A small restaurant in West Bengal is baking Armenian lavash in traditional tonirs. “This restaurant is my small effort to tell a story as beautiful and age-old as Armenia, rather than the history of Armenians in West Bengal,” chief Sabyasachi Gorai says, the India Today reports.
In the chef’s own words, the restaurant is the “fruit of his lost nostalgic past.”
“Lavash (the bread) is a word that has found a permanent spot in UNESCO’s intangible cultural heritage list (incidentally the only food item to make it to that list from around the world). A word that goes so deep not just into the food history of the world, but also the culture that Armenia had to offer. Till date, we are baking lavash at Kashmir in traditional tonirs after so many centuries. This restaurant is my small effort to tell a story as beautiful and age-old as Armenia, rather the history of Armenians in West Bengal,” Saby says.
Saby grew up in Asansol, a small town steeped in Armenian influence, around the then-thriving bakeries, the churches and the graveyards, playing with the Armenian boys, under the tutelage of the elegant and well-spoken principal of AG Church School, Mrs Aedinnangze. Those memories came flooding back when Saby picked up a book written by his father Sakti Gorai, a scholar and researcher, called 100 years of Coal Mining History. The twin towns of Asansol and Durgapur, and neighbouring suburbs Kulty and Raniganj, came back to Saby, and with them the whiff of the many Armenian dishes. The idea of Lavaash germinated thus. The year was 2015, the centenary year of the Armenian genocide.

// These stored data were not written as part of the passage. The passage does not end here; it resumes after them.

Lemma content_postToLinkedIn_scheduling env page post :
  static env page ->
  Js.truthy (scheduled_time post) = true ->
  logs control_action (ContentLinkedIn.postToLinkedIn env post)
       (fun b l => b = true -> l = li_scheduling env page post).
Proof.
  intros Hst Hs. unfold ContentLinkedIn.postToLinkedIn, li_scheduling.
  rewrite Hs.
  destruct (scheduled_time post) as [s |]; [clear Hs | discriminate Hs].
  apply logs_caught.
  eapply logs_bind;
    [apply (logs_querySelector env page control_action Hst); reflexivity |].
  cbv beta. intros r l1 [-> ->].
  eapply logs_bind; [apply logs_click_and_wait |].
  cbv beta. intros [] l1 ->.
  eapply logs_bind;
    [apply (logs_waitForElement env page control_action Hst);
     (reflexivity || lia) |].
  cbv beta. intros r l1 [-> ->].
  destruct (page Sel.ql_editor) as [ed |];
    [| apply logs_ret; intros H; discriminate H].
  logs_quiet. logs_quiet. logs_quiet. logs_quiet. logs_quiet. logs_quiet.
  eapply logs_bind;
    [apply logs_or_else;
     apply (logs_querySelector env page control_action Hst); reflexivity |].
  cbv beta. intros r l1 [-> ->].
  destruct (match page Sel.schedule_post with
            | Some e => Some e
            | None => page Sel.schedule_footer
            end) as [sb |].
  2:{ logs_quiet. apply logs_ret. intros _. rewrite ?app_nil_r. reflexivity. }
  apply (logs_bind _ _ _
           (fun _ l =>
              l = EvClick sb
                  :: match page Sel.date_input, page Sel.time_input with
                     | Some di, Some ti =>
                         match date_parse env s with
                         | Some t => [EvSetValue di (iso_date env t);
                                      EvSetValue ti (local_hhmm env t)]
                         | None => []
                         end
                     | _, _ => []
                     end
                  ++ click_if_found (page Sel.schedule_confirm_li))).
  2:{ intros [] l1 ->. apply logs_ret. intros _.
      rewrite ?app_nil_r. simpl. 
      destruct (page Sel.date_input), (page Sel.time_input); reflexivity. }
  apply (logs_bind _ _ _ (fun _ l => l = [EvClick sb]));
    [apply logs_method_call; intros _; reflexivity |].
  intros [] l1 ->.
  logs_quiet.
  eapply logs_bind;
    [apply (logs_querySelector env page control_action Hst); reflexivity |].
  cbv beta. intros r l1 [-> ->].
  eapply logs_bind;
    [apply (logs_querySelector env page control_action Hst); reflexivity |].
  cbv beta. intros r l1 [-> ->].
  apply (logs_bind _ _ _
           (fun _ l =>
              l = match page Sel.date_input, page Sel.time_input with
                  | Some di, Some ti =>
                      match date_parse env s with
                      | Some t => [EvSetValue di (iso_date env t);
                                   EvSetValue ti (local_hhmm env t)]
                      | None => []
                      end
                  | _, _ => []
                  end)).
  { destruct (page Sel.date_input) as [di |];
      [| apply logs_ret; reflexivity].
    destruct (page Sel.time_input) as [ti |];
      [| apply logs_ret; reflexivity].
    destruct (date_parse env s) as [t |]; [| apply logs_throw].
    apply (logs_bind _ _ _ (fun _ l => l = [EvSetValue di (iso_date env t)]));
      [apply logs_emit; reflexivity |].
    intros [] l1 ->.
    apply (logs_bind _ _ _ (fun _ l => l = [EvSetValue ti (local_hhmm env t)]));
      [apply logs_emit; reflexivity |].
    intros [] l1 ->.
    eapply logs_weaken; [apply logs_silent; emits_tac |].
    cbv beta. intros _ l ->. reflexivity. }
  intros [] l1 ->.
  eapply logs_bind;
    [apply (logs_querySelector env page control_action Hst); reflexivity |].
  cbv beta. intros r l1 [-> ->].
  eapply logs_weaken; [apply logs_click_if_found |].
  cbv beta. intros _ l ->. simpl. rewrite ?app_nil_r. reflexivity.
Qed.




(** The content scripts at work on a post with a scheduled time, on pages
    that offer the whole schedule dialog: both return [true] after these
    clicks and entries. *)
Example content_scripts_on_scheduled_posts :
  fst (ContentX.postToX Scenarios.x_schedule_env Examples.due_scheduled_post
         Examples.w0) = Done true
  /\ filter control_action
       (trace (snd (ContentX.postToX Scenarios.x_schedule_env
                      Examples.due_scheduled_post Examples.w0)))
     = [EvClick Examples.schedule; EvClick (mkElement 6 false false)]
  /\ fst (ContentLinkedIn.postToLinkedIn Examples.li_schedule_env
            Scenarios.li_due_post Examples.w0) = Done true
  /\ filter control_action
       (trace (snd (ContentLinkedIn.postToLinkedIn Examples.li_schedule_env
                      Scenarios.li_due_post Examples.w0)))
     = [EvClick Examples.schedule;
        EvSetValue (mkElement 4 false false) "2020-01-01";
        EvSetValue (mkElement 5 false false) "00:00";
        EvClick (mkElement 6 false false)].
Proof. repeat split; vm_compute; reflexivity. Qed.

(** * Further properties of the extension *)

(** ** The fetcher on malformed answers *)

(** X1.  fetchQueuedPosts makes exactly one request, the GET of
    http://localhost:8000/api/v1/marketing/extension/pending/demo_user, and
    never raises.  An answer with an ok status whose body is not JSON, is
    the JSON value [null] or is an object without a [posts] field gives the
    empty list, as a failed request does: the SyntaxError and the TypeError
    are caught.  An ok answer whose [posts] field is an array of posts
    gives that array. *)
Theorem fetchQueuedPosts_malformed_answers env w :
  trace (snd (Background.fetchQueuedPosts env w))
  = trace w
    ++ [EvFetch "GET"
          "http://localhost:8000/api/v1/marketing/extension/pending/demo_user"]
  /\ (forall e, fst (Background.fetchQueuedPosts env w) <> Throw e)
  /\ (fetch_reply env (tick w) = HttpResponse true BodyUnparsable
      \/ fetch_reply env (tick w) = HttpResponse true BodyNull
      \/ fetch_reply env (tick w) = HttpResponse true (BodyObject PostsMissing) ->
      fst (Background.fetchQueuedPosts env w) = Done [])
  /\ (forall l,
         fetch_reply env (tick w) = HttpResponse true (BodyObject (PostsArray l)) ->
         fst (Background.fetchQueuedPosts env w) = Done l).
Proof.
  rewrite fetchQueuedPosts_run. simpl.
  split; [reflexivity |]. split; [intros e; discriminate |]. split.
  - intros [-> | [-> | ->]]; reflexivity.
  - intros l ->. reflexivity.
Qed.

Lemma fetchQueuedPosts_malformed_answers_witness :
  fst (Background.fetchQueuedPosts Scenarios.html_answer_env Examples.w0)
  = Done []
  /\ fst (Background.fetchQueuedPosts Examples.launch_env Examples.w0)
     = Done [Examples.launch_post].
Proof.
  split.
  - refine (proj1 (proj2 (proj2 (fetchQueuedPosts_malformed_answers
                                   Scenarios.html_answer_env Examples.w0))) _).
    left. reflexivity.
  - refine (proj2 (proj2 (proj2 (fetchQueuedPosts_malformed_answers
                                   Examples.launch_env Examples.w0)))
                  [Examples.launch_post] _).
    reflexivity.
Defined.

“While assimilating the Armenian story I have also taken influences of other foreign settlers in Bengal like the Portuguese and the French. My grandmom’s cook book from 1938 passed on to my mom and my mom’s hand-written recipe notes have also done their bit in finalising the Lavaash menu. Traditional Armenian food is not available anywhere and it took me a lot of research to get this right,” says Saby.